**TASK DETAILS**:
Using the data below, return the stretch from the line that contains "(** The processor" through the line that contains "universe rq U", both included, exactly as it stands and nothing beyond it.

___ INPUT RECORDS

(* ===== verification/Kernel.v ===== *)
(** * Kernel entry (src/src/kmain.c, src/src/panic.c)

    The order in which [kmain] brings the components up.  Its first part, from
    the boot loader's information to a running MMU, is proved as one theorem
    from the components' own. *)

From Stdlib Require Import Sorted.
From S2P Require Import Prelude Memory CString LinkedList Sort Segments Frames Machine Irq Vga Paging Mmu Kmalloc Objects Sched Blocking Serial Boot Keyboard Fs HwInit Pci Ata.

(** ** The code *)

Definition k_set_log (k : kstate) (log : klogs) : kstate :=
  mkK (mkVM (v_mem (k_vm k)) (v_fa (k_vm k)) (v_cr3 (k_vm k)) log) (k_irq k).
Definition k_set_mem (k : kstate) (m : mem) : kstate :=
  mkK (mkVM m (v_fa (k_vm k)) (v_cr3 (k_vm k)) (v_log (k_vm k))) (k_irq k).
Definition k_klog (lvl : Z) (msg : string) (k : kstate) : kstate := k_set_log k (klog lvl msg (v_log (k_vm k))).

(** [panic] logs and halts until the next interrupt, after which it returns. *)
Definition panic (k : kstate) : kstate := k_klog KLOG_LEVEL_EMERG "KERNEL PANIC" k.

(** Lines 32-36; [map] is the address of the static memory map. *)
Definition kmain_memory (fuel : nat) (identity_p3 identity_p2 fault_handler map mb_magic mb_addr : Z)
    (stack : list SegmentList) (k : kstate) : outcome kstate :=
  r ← BOOT_parse_multiboot fuel map mb_magic mb_addr (v_mem (k_vm k)) (v_log (k_vm k));
  let k := k_set_log (k_set_mem k r.2.1) r.2.2 in
  let k := if r.1 <? 0 then panic k else k in
  r ← MMU_init fuel identity_p3 identity_p2 fault_handler (boot_map (v_mem (k_vm k)) map) stack k;
  Ok (if r.1 <? 0 then panic r.2 else r.2).

(** ps2.c, lines 299-304. *)
Definition ps2_init_module (files pools cdev fops name : Z) (s : sched) : outcome (Z * sched) :=
  r ← FS_register_cdev files pools cdev name (FS_cdev_init cdev fops (s_fs s));
  Ok (0, s_from_fs s r.2).

Section Main.
Context {D : Type} `{PortIO D}.

(** The addresses of the kernel's static objects, functions and literals. *)
Context (GDT tss GDTR syscall_handler serial_isr gdev : Z) (stacks : Z * Z * Z * Z) (idt_init : D → D).
Context (identity_p3 identity_p2 fault_handler map main_proc rq procs pools process_exit_addr : Z).
Context (files ps2_cdev ps2_fops str_ps2 pci_devs ata_pci_driver ata_read_block ata_isr str_ata : Z).
Context (str_keyboard_io keyboard_io str_filesystem filesystem_init : Z).
(** Local objects of the functions called: on the stack. *)
Context (pci_hdr ata_hdr ata_iden : Z) (excluded : list SegmentList).

(** fs.c, lines 171-178. *)
Definition FS_temp_dev_init (lfuel fuel : nat) (s : sched) (d : D) : outcome (sched * D) :=
  r ← ps2_init_module files pools ps2_cdev ps2_fops str_ps2 s;
  let s := s_klog KLOG_LEVEL_INFO "ps2 device driver registered" r.2 in
  r ← ata_init_module files pools ata_read_block ata_isr str_ata pci_devs ata_pci_driver lfuel fuel ata_hdr ata_iden s d;
  Ok (s_klog KLOG_LEVEL_INFO "ata device driver registered" r.2.1, r.2.2).

(** [kmain] up to its last loop, which calls [PROC_run] and halts for ever.
    Once the MMU runs, the kernel's own memory is the first gigabyte, mapped to
    itself. *)
Definition kmain (fuel lfuel : nat) (mb_magic mb_addr : Z) (t : dtables) (k : kstate) (d : D) : outcome (dtables * sched * D) :=
  let v := VGA_clear (mkVga 0 0 (v_mem (k_vm k)) (k_irq k)) in
  r ← HW_init GDT tss GDTR stacks idt_init syscall_handler serial_isr gdev (Vga.v_mem v) t (v_irqs v) d;
  let '(m, t, irq, d) := r.2 in
  let k := mkK (k_vm (k_set_mem k m)) irq in
  let k := k_klog KLOG_LEVEL_INFO "starting up kernel" k in
  k ← kmain_memory fuel identity_p3 identity_p2 fault_handler map mb_magic mb_addr excluded k;
  let s := mkS (v_mem (k_vm k)) k main_proc main_proc 0 (v_log (k_vm k)) in
  r ← PCI_enum pci_devs pools pci_hdr (s_fs s) d;
  r ← FS_temp_dev_init lfuel fuel (s_from_fs s r.2.1) r.2.2;
  let s := s_klog KLOG_LEVEL_INFO "creating threads" r.1 in
  let d := r.2 in
  r ← PROC_create_process rq procs pools process_exit_addr str_keyboard_io keyboard_io NULL s;
  r ← PROC_create_process rq procs pools process_exit_addr str_filesystem filesystem_init NULL r.2;
  Ok (t, r.2, d).

(** Lines 51-54, one turn of the last loop: [main_proc] is switched away, or
    comes back from [PROC_run] and halts until the next interrupt (true). *)
Definition kmain_loop (c : cpu) (s : sched) (d : D) : outcome (bool * (cpu * sched * D)) :=
  r ← PROC_run main_proc rq c s d;
  Ok (match r with RunDone s => (true, (c, s, d)) | RunSwitched c s d => (false, (c, s, d)) end).
End Main.

(** The processor halts exactly when no process is ready; otherwise the first
    ready one runs. *)
Lemma kmain_loop_idle {D} `{PortIO D} main rq bq U s q bs ctx n c (d : D) :
  universe rq U → universe bq U → apart rq 24 bq 24 → main ∈ U →
  system main rq bq U s (mkA main q bs) ctx n → Z.of_nat n < 4294967295 → length (c_stack c) = 15%nat →
  ∃ c' s' ctx', kmain_loop main rq c s d = Ok (bool_decide (q = []), (c', s', d)) ∧
    system main rq bq U s' (match q with [] => mkA main [] bs | p :: q => mkA p q bs end) ctx' n.
Proof.
  intros HU HB Hqq Hm Sy Hn Hc. unfold kmain_loop.
  destruct (step_run main rq bq U HU HB Hqq Hm s (mkA main q bs) (match q with [] => mkA main q bs | p :: q => mkA p q bs end) ctx n c d Sy) as
    [(s' & E & Ea & Eq & Sy' & _)|(c' & s' & E & Hq & W)]; [cbn [a_step]; by rewrite decide_True|done|done| |]; rewrite E, bind_Ok; cbn [a_ready] in *.
  - subst q. rewrite bool_decide_true by done. by exists c, s', ctx.
  - rewrite bool_decide_false by done. destruct (stepped_cpu _ _ _ _ _ _ _ _ _ _ d _ W Hc) as (c2 & s2 & ctx' & [= -> ->] & Sy' & _).
    exists c2, s2, ctx'. split; [done|]. by destruct q.
Qed.

(** ** From the boot loader to a running MMU *)

(** What the boot information must say: RAM in disjoint sorted regions below a
    terabyte, and kernel sections that, sorted by address, round to one run of
    pages [E]; no region that starts inside [E] ends inside it. *)
Record sane_boot (ram : list MMapEntry) (ks : list KernelSection) (E : Segment) : Prop := {
  sb_ram : (0 < length ram < 32)%nat;
  sb_ram_ok : Forall ram_ok ram;
  sb_ram_low : Forall (fun r => ram_hi r ≤ 1099511627776) ram;
  sb_ram_sorted : StronglySorted ram_before ram;
  sb_ks : (0 < length ks ≤ 32)%nat;
  sb_ks_ok : Forall ks_fits ks;
  sb_one ks' : ks' ≡ₚ ks → StronglySorted ks_base_le ks' → excluded_of ks' = [E];
  sb_fits : seg_fits E;
  sb_not_inside : Forall (fun r => s_base E ≤ ram_lo r < s_end E → s_end E < ram_hi r) ram
}.

(** The pages the kernel may use: of RAM, not page zero, not the kernel's. *)
Definition free_page (ram : list MMapEntry) (E : Segment) (a : Z) : Prop :=
  a mod PAGE_SIZE = 0 ∧ PAGE_SIZE ≤ a ∧ ¬ (s_base E ≤ a < s_end E) ∧ Exists (fun r => ram_lo r ≤ a < ram_hi r) ram.

Lemma sane_boot_map dest m ram ks E :
  holds_ram dest m ram → holds_sections dest m ks → sane_boot ram ks E →
  boot_map_ok (boot_map m dest) E ∧ (∀ a, usable_page (boot_map m dest) E a ↔ free_page ram E a).
Proof.
  intros (R1 & R2 & _) (K1 & K2 & K3) [S1 S2 S3 S4 S5 S6 S7 S8 S9].
  split; [|by intros a; unfold usable_page, free_page; rewrite R1, R2].
  split; rewrite ?R1, ?R2, ?K1; try done.
  - cbn [boot_map ram_sects]. unfold elems. rewrite length_fmap, length_seq. lia.
  - unfold MAX_FREE_SEGMENTS. lia.
  - unfold MAX_EXCLUDE_SEGMENTS. lia.
  - by rewrite K3.
  - by apply S7.
Qed.

Lemma MMU_init_log fuel p3 p2 h map stack k k' :
  MMU_init fuel p3 p2 h map stack k = Ok (0, k') → v_log (k_vm k') = v_log (k_vm k).
Proof.
  unfold MMU_init. destruct (_ <? _)%nat; [done|].
  destruct (mmu_compute_excluded fuel map stack) as [ex| |]; [rewrite bind_Ok|done|done].
  destruct (mmu_compute_free_segments _ _ _ _) as [r| |]; [rewrite bind_Ok|done|done].
  destruct (MMU_alloc_frame _ _) as [f| |]; [rewrite bind_Ok|done|done]. destruct (f.1 =? NULL); [done|].
  destruct (PT_init _ _ _ _ _) as [p| |]; [rewrite bind_Ok|done|done]. by intros [= <-].
Qed.


Lemma demo_sane_boot : sane_boot [{| me_base := 0x100000; me_length := 0x1000000 |}]
  [{| ks_base := 0x100000; ks_length := 0x2000; ks_name := 0x100000 |}] (Segments.mkSeg 0x100000 0x102000 0x2000).
Proof.
  split.
  - cbn. lia.
  - constructor; [|constructor]. unfold ram_ok, PAGE_SIZE. cbn. repeat split; vm_compute; congruence.
  - constructor; [|constructor]. vm_compute. congruence.
  - repeat constructor.
  - cbn. lia.
  - constructor; [|constructor]. unfold ks_fits, PAGE_SIZE. cbn. lia.
  - intros ks' Hp%Permutation_singleton_r _. subst ks'. vm_compute. reflexivity.
  - unfold seg_fits. cbn. lia.
  - constructor; [|constructor]. cbn. vm_compute. done.
Qed.

(** C15: probing an ATA controller, whatever answers at its ports.  [ata_probe]
    stays within defined behaviour.  It waits for ever only for a drive whose
    status, at the control port that configuration space names, never changes.
    It returns -1 when there is no memory, no drive, a drive of another kind or
    one without 48-bit addresses; then the block devices and the interrupt
    handlers are as before and the heap's allocated blocks are exactly those it
    had.  Otherwise it returns 0 and one more block device is registered, last:
    a disk of 512-byte blocks named "ata" with the capacity that the drive
    reported, at the ports of configuration space or the legacy ones, with an
    empty request list and nobody waiting, and with [ata_isr] as its handler. *)
Theorem ata_probe_outcomes (dev bus slot func : Z) (fuel : nat) (s : sched) (d : D) (H : heap) (L : list (Z * Z)) (ds : list Z) (bs : list bdesc) :
  0 ≤ slot < 32 → 0 ≤ func < 8 → dev_at dev bus slot func (s_mem s) → owned H dev sizeof_PCIDevice →
  blocks_inv files pools (s_mem s) (s_k s) H L ds bs → names_clear (s_mem s) ds bs → cstr (s_mem s) name str_ata →
  length (handlers (k_irq (s_k s))) = 256%nat →
  probe_end H ds bs (handlers (k_irq (s_k s))) (cfg d bus slot func) (hdr_type (s_mem s) (dev + off_pci_hdr) = 0) fuel
    (ata_probe files pools fn isr name fuel dev hdr iden s d).
Proof using layout_ok.
  intros Hsl Hfu Hdev Hod B Nm Li Hh. unfold ata_probe, fs_kmalloc. cbn [s_fs fs_mem fs_ps fs_log].
  assert (Hbus : 0 ≤ bus < 256) by (destruct Hdev as (<- & _); apply rd8_range).
  destruct (kmalloc_small_block pools (s_mem s) (s_k s) H L sizeof_ATADevice (bl_heap _ _ _ _ _ _ _ _ B)) as
    (ata & m1 & k1 & H1 & L1 & E1 & R1 & C); [unfold sizeof_ATADevice; lia|].
  pose proof (kmalloc_pages (fun k => handlers (k_irq k) = handlers (k_irq (s_k s))) _ _ _ _ _ _ _
    (fun n a t t' E Ht => eq_trans (MMU_alloc_pages_handlers n t a t' E) Ht) E1 eq_refl) as Hk.
  rewrite E1, !bind_Ok. cbn [fst snd s_from_fs fs_mem fs_ps fs_log].
  destruct C as [(-> & -> & -> & _)|(Hn & N & j & T)].
  { cbn [Z.eqb NULL]. exists H, L1. split; [done|]. left. split; [done|]. split; [by destruct B; split|]. split; [exact Hk|done]. }
  rewrite (proj2 (Z.eqb_neq ata NULL)) by done. rewrite <- Hk in *. unfold PROC_queue_init. cbn [s_set_mem s_mem s_k curr_proc next_proc sleep_curr s_log].
  pose proof (probing_new _ _ _ _ _ _ _ _ _ _ _ B Nm Li R1 N) as P1.
  destruct (owned_range _ _ _ _ _ _ _ R1 (pb_own _ _ _ _ _ _ _ P1)) as (G1 & _ & _ & _ & G2 & _).
  destruct (probe_setup m1 ata G1 G2) as (O3 & Q1 & Q2). set (m3 := LL_init (LL_init _ _ _) _ _) in *.
  pose proof (probing_own _ _ _ _ _ _ _ _ P1 O3) as P3. pose proof (dev_kept _ _ _ _ _ _ _ _ _ _ _ P1 N O3 Hod) as Kd.
  unfold sizeof_PCIDevice in Kd. destruct (pl_locals layout_ok _ hdr_local) as (Sw & _). cbn [fst snd] in Sw.
  assert (Hap : apart hdr 40 dev 48) by (pose proof (owned_static _ _ _ _ _ _ _ _ _ (bl_heap _ _ _ _ _ _ _ _ B) Hod Sw); unfold apart, sizeof_PCIDevice in *; lia).
  set (s3 := mkS m3 k1 (curr_proc s) (next_proc s) (sleep_curr s) (s_log s)).
  match goal with |- context [PCI_read_config_header_0 dev hdr ?f d] => change f with (s_fs s3) end.
  destruct (PCI_read_config_header_0_ok dev hdr bus slot func Hbus Hsl Hfu Hap (s_fs s3) d) as (F1 & F2 & F3).
  { unfold dev_at, off_pci_bus, off_pci_slot, off_pci_func in *. cbn [s_fs s3 s_mem fs_mem]. by rewrite !Kd by lia. }
  destruct (PCI_read_config_header_0 dev hdr (s_fs s3) d) as [r [f d4]]. cbn [fst snd s_fs s3 s_mem fs_mem s_k fs_ps] in *.
  replace (hdr_type m3 (dev + off_pci_hdr)) with (hdr_type (s_mem s) (dev + off_pci_hdr)) in F3
    by (symmetry; apply Kd; unfold off_pci_hdr; lia).
  destruct f as [m4 k4 l4]. cbn [s_from_fs s_mem s_k fs_mem fs_ps fs_log curr_proc next_proc sleep_curr] in *. subst k4.
  pose proof (probing_local _ _ _ _ _ _ _ _ _ hdr_local P3 F2) as P4.
  assert (K4 : ∀ x, ata ≤ x < ata + sizeof_ATADevice → rd8 m4 x = rd8 m3 x).
  { intros x Hx. apply F2. pose proof (owned_static _ _ _ _ _ _ _ _ _ R1 (pb_own _ _ _ _ _ _ _ P1) Sw). unfold apart in *. lia. }
  unfold off_requests, off_blocked, sizeof_ATADevice in *.
  apply (ports_identify H (s_mem s) m1 H1 L1 ds bs ata (mkS m4 k1 (curr_proc s) (next_proc s) (sleep_curr s) l4) d4 _ _ fuel j);
    cbn [s_mem s_k]; [done..| | |done|done]; (eapply list_rep_ext; [| |eassumption]; [|by intros e x He%elem_of_nil]);
    intros x Hx; apply K4; unfold off_requests, off_blocked in *; lia.
Qed.
End Probe.
(** What the scan answers: [-1] with no occurrence at any offset, or the
    first offset with an occurrence. *)
Lemma scan_spec (search s : string) (k : Z) :
  (scan search s k = -1 /\
   forall n, (n <= String.length s)%nat ->
             String.prefix search (skip n s) = false) \/
  (exists n, (n <= String.length s)%nat /\
             scan search s k = k + Z.of_nat n /\
             String.prefix search (skip n s) = true /\
             forall m, (m < n)%nat -> String.prefix search (skip m s) = false).
Proof.
  revert k. induction s as [|c s IH]; intros k.
  - unfold scan. destruct (String.prefix search "") eqn:E.
    + right. exists O. split; [lia|]. split; [lia|]. split; [done|]. lia.
    + left. split; [done|]. intros n Hn. by rewrite skip_nil.
  - rewrite scan_cons. destruct (String.prefix search (String c s)) eqn:E.
    + right. exists O. split; [lia|]. split; [lia|]. split; [done|]. lia.
    + destruct (IH (k + 1)) as [[Hm Hall] | (n & Hn & Hk & Hp & Hall)].
      * left. split; [done|]. intros [|n] Hn; [done|].
        apply Hall. simpl in Hn. lia.
      * right. exists (S n).
        split; [simpl; lia|]. split; [lia|]. split; [done|].
        intros [|m] Hm; [done|]. apply Hall. lia.
Qed.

______

**EXPECTED ANSWER**:
(** The processor halts exactly when no process is ready; otherwise the first
    ready one runs. *)
Lemma kmain_loop_idle {D} `{PortIO D} main rq bq U s q bs ctx n c (d : D) :
  universe rq U → universe bq U → apart rq 24 bq 24 → main ∈ U →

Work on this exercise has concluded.